Could you repeat word for word only the lines from the one containing "status ← poll_bio bio POLLIN" to the last line of the data below?

[Stored dataset items]
* * *

(* ===== verification/TlsConnection.v ===== *)
(** [src/network/tls_connection.{h,cpp}] and [src/util/cert_util.cpp]: a TLS
    connection over OpenSSL's BIOs, and the certificates it trusts.  OpenSSL is
    an interface with laws, as the kernel is in Posix.v.  [log_ssl_error] only
    writes OpenSSL's error queue to the log. *)
From S2P Require Import Prelude CppString Uri Io Posix Address Validation Socket.
Local Open Scope Z_scope.

(** * Trusted certificates *)

Module Cert.

Section cert.
(** The environment, the file system and OpenSSL's default, at the time of the
    first call; the function's result is kept. *)
Context (getenv : bytes → option bytes) (is_regular_file : bytes → bool) (default_cert_file : option bytes).

(* @fn src/src/util/cert_util.cpp | static constexpr std::string_view SEARCH_PATHS[]{ | SEARCH_PATHS *)
Definition SEARCH_PATHS : list bytes :=
  [ str "/etc/ssl/certs/ca-certificates.crt";
    str "/etc/pki/ca-trust/extracted/pem/tls-ca-bundle.pem";
    str "/etc/ssl/ca-bundle.pem";
    str "/usr/local/etc/openssl/cert.pem";
    str "/opt/homebrew/etc/openssl/cert.pem";
    str "/etc/pki/tls/certs/ca-bundle.crt";
    str "/etc/pki/tls/cacert.pem";
    str "/etc/ssl/cert.pem";
    str "/usr/local/share/certs/ca-root-nss.crt";
    str "/etc/ssl/cert.pem";
    str "/etc/ssl/cert.pem";
    str "/etc/openssl/certs/ca-certificates.crt";
    str "/etc/openssl/cert.pem" ].

(* @fn src/src/util/cert_util.cpp | std::optional<std::string> &get_hardcoded_paths() { | get_hardcoded_paths *)
Definition get_hardcoded_paths : option bytes := snd <$> list_find (λ p, is_regular_file p = true) SEARCH_PATHS.

(* @fn src/src/util/cert_util.cpp | std::optional<std::string> get_system_ca_path() { | get_system_ca_path *)
Definition get_system_ca_path : option bytes := get_hardcoded_paths.

Definition nonempty (o : option bytes) : option bytes :=
  match o with Some (b :: bs) => Some (b :: bs) | _ => None end.

(* @fn src/src/util/cert_util.cpp | std::optional<std::string> discover_ca_bundle() { | discover_ca_bundle *)
Definition discover_ca_bundle : option bytes :=
  let tier4 := get_hardcoded_paths in
  let tier3 :=
    match nonempty default_cert_file with
    | Some default_path => if is_regular_file default_path then Some default_path else tier4
    | None => tier4
    end in
  let tier2 := if is_regular_file (str "./ca.pem") then Some (str "./ca.pem") else tier3 in
  match nonempty (getenv (str "SSL_CERT_FILE")) with
  | Some env => if is_regular_file env then Some env else tier2
  | None => tier2
  end.
End cert.
End Cert.

(** * OpenSSL *)

(** Handles are numbers.  [BIO_get_ssl] is not told from the SSL object of a
    BIO: there is one for every BIO that [BIO_new_ssl_connect] makes. *)
Class OpenSsl (K : Type) := {
  SSL_CTX_new : K → option Z * K;
  SSL_CTX_set_min_proto_version : Z → Z → K → Z * K;
  SSL_CTX_set_max_proto_version : Z → Z → K → Z * K;
  SSL_CTX_set_verify : Z → Z → K → K;
  SSL_CTX_load_verify_locations : Z → bytes → K → Z * K;
  SSL_CTX_set_default_verify_paths : Z → K → Z * K;
  SSL_CTX_free : Z → K → K;

  BIO_new_ssl_connect : Z → K → option Z * K;
  BIO_free_all : Z → K → K;
  BIO_get_ssl : Z → K → option Z;
  BIO_set_conn_hostname : Z → bytes → K → Z * K;
  BIO_set_nbio : Z → Z → K → K;
  BIO_clear_retry_flags : Z → K → K;
  BIO_do_connect : Z → K → Z * K;
  BIO_should_retry : Z → K → bool;
  BIO_should_read : Z → K → bool;
  BIO_should_write : Z → K → bool;
  BIO_get_fd : Z → K → Z;
  BIO_write : Z → bytes → K → Z * K;
  (** the result, and the octets written to a buffer of the given size *)
  BIO_read : Z → nat → K → (Z * bytes) * K;

  SSL_set_tlsext_host_name : Z → bytes → K → K;
  SSL_set1_host : Z → bytes → K → K;
  SSL_set_alpn_protos : Z → bytes → K → Z * K;
  SSL_pending : Z → K → Z;
  SSL_shutdown : Z → K → Z * K;
  SSL_get_error : Z → Z → K → Z;
  SSL_get0_alpn_selected : Z → K → bytes;

  (** ghost state: the contexts that there are and their verification modes; the
      BIOs that are allocated; an SSL object's verification mode, the name that its
      peer's certificate is checked for, and the name in its hello; and how often
      the peer and the network will make an operation try again *)
  live_ctxs : K → gset Z;
  ctx_mode : K → Z → Z;
  live_bios : K → gset Z;
  verify_mode : K → Z → Z;
  verify_name : K → Z → option bytes;
  hello_name : K → Z → option bytes;
  tries : K → nat;
  (** the octets that have been sent over a BIO, and those still to be received *)
  plain_out : K → Z → bytes;
  plain_in : K → Z → bytes
}.

Definition SSL_ERROR_WANT_READ : Z := 2.
Definition SSL_ERROR_WANT_WRITE : Z := 3.
Definition TLS1_2_VERSION : Z := 771.
Definition TLS1_3_VERSION : Z := 772.
Definition SSL_VERIFY_NONE : Z := 0.
Definition SSL_VERIFY_PEER : Z := 1.

Module Tls.

(* @fn src/src/network/tls_connection.h | struct TlsOptions { | TlsOptions *)
Record TlsOptions := {
  o_sni_hostname : option bytes;
  o_alpn_proto : bytes;
  o_connect_timeout : Z;
  o_read_timeout : Z;
  o_write_timeout : Z
}.

(** The defaults of its members, times in milliseconds. *)
(* @src src/src/network/tls_connection.h 51 66 TlsOptions (default member initialisers) *)
Definition default_options : TlsOptions :=
  {| o_sni_hostname := None; o_alpn_proto := []; o_connect_timeout := 1500;
     o_read_timeout := 1500; o_write_timeout := 1500 |}.

(** [has_factory]: whether there is a context factory; its cached result. *)
(* @src src/src/network/tls_connection.h 296 306 TlsConnection (members) *)
Record TlsConnection := {
  server_ : bytes;
  port_ : Z;
  sni_hostname_ : option bytes;
  connect_timeout_ : Z;
  read_timeout_ms_ : Z;
  write_timeout_ms_ : Z;
  alpn_proto_ : bytes;
  has_factory : bool;
  custom_ctx_ : option Z;
  bio_ : option Z
}.

Definition with_bio (bio : option Z) (c : TlsConnection) : TlsConnection :=
  {| server_ := server_ c; port_ := port_ c; sni_hostname_ := sni_hostname_ c;
     connect_timeout_ := connect_timeout_ c; read_timeout_ms_ := read_timeout_ms_ c;
     write_timeout_ms_ := write_timeout_ms_ c; alpn_proto_ := alpn_proto_ c;
     has_factory := has_factory c; custom_ctx_ := custom_ctx_ c; bio_ := bio |}.

Definition with_ctx (ctx : option Z) (c : TlsConnection) : TlsConnection :=
  {| server_ := server_ c; port_ := port_ c; sni_hostname_ := sni_hostname_ c;
     connect_timeout_ := connect_timeout_ c; read_timeout_ms_ := read_timeout_ms_ c;
     write_timeout_ms_ := write_timeout_ms_ c; alpn_proto_ := alpn_proto_ c;
     has_factory := has_factory c; custom_ctx_ := ctx; bio_ := bio_ c |}.

(* @fn src/src/network/tls_connection.cpp | void TlsConnection::set_sni_hostname( | TlsConnection::set_sni_hostname *)
Definition set_sni_hostname (hostname : bytes) (c : TlsConnection) : TlsConnection :=
  {| server_ := server_ c; port_ := port_ c; sni_hostname_ := Some hostname;
     connect_timeout_ := connect_timeout_ c; read_timeout_ms_ := read_timeout_ms_ c;
     write_timeout_ms_ := write_timeout_ms_ c; alpn_proto_ := alpn_proto_ c;
     has_factory := has_factory c; custom_ctx_ := custom_ctx_ c; bio_ := bio_ c |}.

(** A connection, the kernel it talks to, and the process's shared context once
    it has been made. *)
Record tls (K : Type) := { os : K; conn : TlsConnection; shared : option (option Z) }.
Arguments os {K} _.
Arguments conn {K} _.
Arguments shared {K} _.

Section tls.
Context {K : Type} `{Posix K} `{OpenSsl K} `{SteadyClock K} `{IT : InetText}.
Context (context_factory_ : K → option Z * K) (ca_bundle : option bytes) (token : Sock.CancellationToken).

Abbreviation io := (st K IoStatus).
Abbreviation tio := (st (tls K) IoStatus).

Definition sys {A} (f : K → A * K) : io A := λ k, let '(a, k') := f k in (Ret a, k').
Definition sys_ (f : K → K) : io unit := λ k, (Ret tt, f k).

(** A computation on the kernel, for the connection. *)
Definition on_os {A} (m : io A) : tio A := λ t,
  let '(r, k) := m (os t) in (r, {| os := k; conn := conn t; shared := shared t |}).

Definition set_conn (f : TlsConnection → TlsConnection) : tio unit :=
  modify (λ t, {| os := os t; conn := f (conn t); shared := shared t |}).

(** A text in quotes and its reason: the exception's. *)
(* @fn src/src/network/tls_connection.cpp | TlsConnection::TlsConnection(std::string server | TlsConnection::TlsConnection *)
Definition new (server : bytes) (port : Z) (opts : TlsOptions) (factory : bool) : outcome bytes TlsConnection :=
  match Address.parse server, is_valid_domain server with
  | None, false => Throw (str "Invalid server address: " ++ quoted server ++ str " (not a valid IP or domain name)")
  | _, _ => Ret {| server_ := server; port_ := port; sni_hostname_ := o_sni_hostname opts;
                   connect_timeout_ := o_connect_timeout opts; read_timeout_ms_ := o_read_timeout opts;
                   write_timeout_ms_ := o_write_timeout opts; alpn_proto_ := o_alpn_proto opts;
                   has_factory := factory; custom_ctx_ := None; bio_ := None |}
  end.

(** ** Polling *)

(* @fn src/src/network/tls_connection.cpp | TlsConnection::IoStatus TlsConnection::poll_bio( | TlsConnection::poll_bio *)
Definition poll_bio (bio default_events : Z) (cancel_token : Sock.CancellationToken) (timeout : Z) : io IoStatus :=
  fd ← gets (BIO_get_fd bio);
  if fd <? 0 then mret IO_ERROR else
  should_read ← gets (BIO_should_read bio);
  should_write ← gets (BIO_should_write bio);
  let events := Z.lor (if (should_read : bool) then POLLIN else 0) (if (should_write : bool) then POLLOUT else 0) in
  let events := if events =? 0 then default_events else events in
  let fds := (fd, events) ::
    (if Sock.token_linked cancel_token then [(Sock.token_fd cancel_token, POLLIN)] else []) in
  polled ← eintr first_negative (sys_poll fds timeout);
  let '(ret, revents) := polled in
  if ret =? 0 then mret IO_TIMEOUT else
  if ret <? 0 then mret IO_ERROR else
  if Sock.token_linked cancel_token && negb (Z.land (nth 1 revents 0) POLLIN =? 0) then
    _ ← sys (sys_read (Sock.token_fd cancel_token) 8);
    mret IO_CANCELLED
  else if negb (Z.land (nth 0 revents 0) events =? 0) then mret IO_OK
  else mret IO_ERROR.

(** [std::unexpected(status)] unless the status is [OK]. *)
Definition require_ok (status : IoStatus) : io unit :=
  match status with IO_OK => mret tt | e => throw e end.

(** ** Input and output, of a BIO *)

(* @fn src/src/network/tls_connection.cpp | TlsConnection::send_all(std::span<const std::uint8_t> data, const Utils::CancellationToken &cancel_token) { ==> while (!data.empty()) { | TlsConnection::send_all (loop) *)
Fixpoint send_loop (fuel : nat) (bio write_timeout : Z) (data : bytes) : io unit :=
  match data with
  | [] => mret tt
  | _ :: _ =>
      match fuel with
      | O => lift OutOfFuel
      | S fuel =>
          status ← poll_bio bio POLLOUT token write_timeout;
          _ ← require_ok status;
          _ ← sys_ (BIO_clear_retry_flags bio);
          rc ← sys (BIO_write bio data);
          if 0 <? rc then
            if Z.of_nat (length data) <? rc then lift Undef
            else send_loop fuel bio write_timeout (drop (Z.to_nat rc) data)
          else
            retry ← gets (BIO_should_retry bio);
            if (retry : bool) then send_loop fuel bio write_timeout data else throw IO_ERROR
      end
  end.

(** Whether to poll before reading: not when there are decrypted octets. *)
Definition readable (bio read_timeout : Z) : io unit :=
  pending ← gets (λ k, match BIO_get_ssl bio k with Some ssl => SSL_pending ssl k | None => 0 end);
  if pending =? 0 then
    status ← poll_bio bio POLLIN token read_timeout;
    require_ok status
  else mret tt.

* * *

Solution to this task:
    status ← poll_bio bio POLLIN token read_timeout;
    require_ok status
  else mret tt.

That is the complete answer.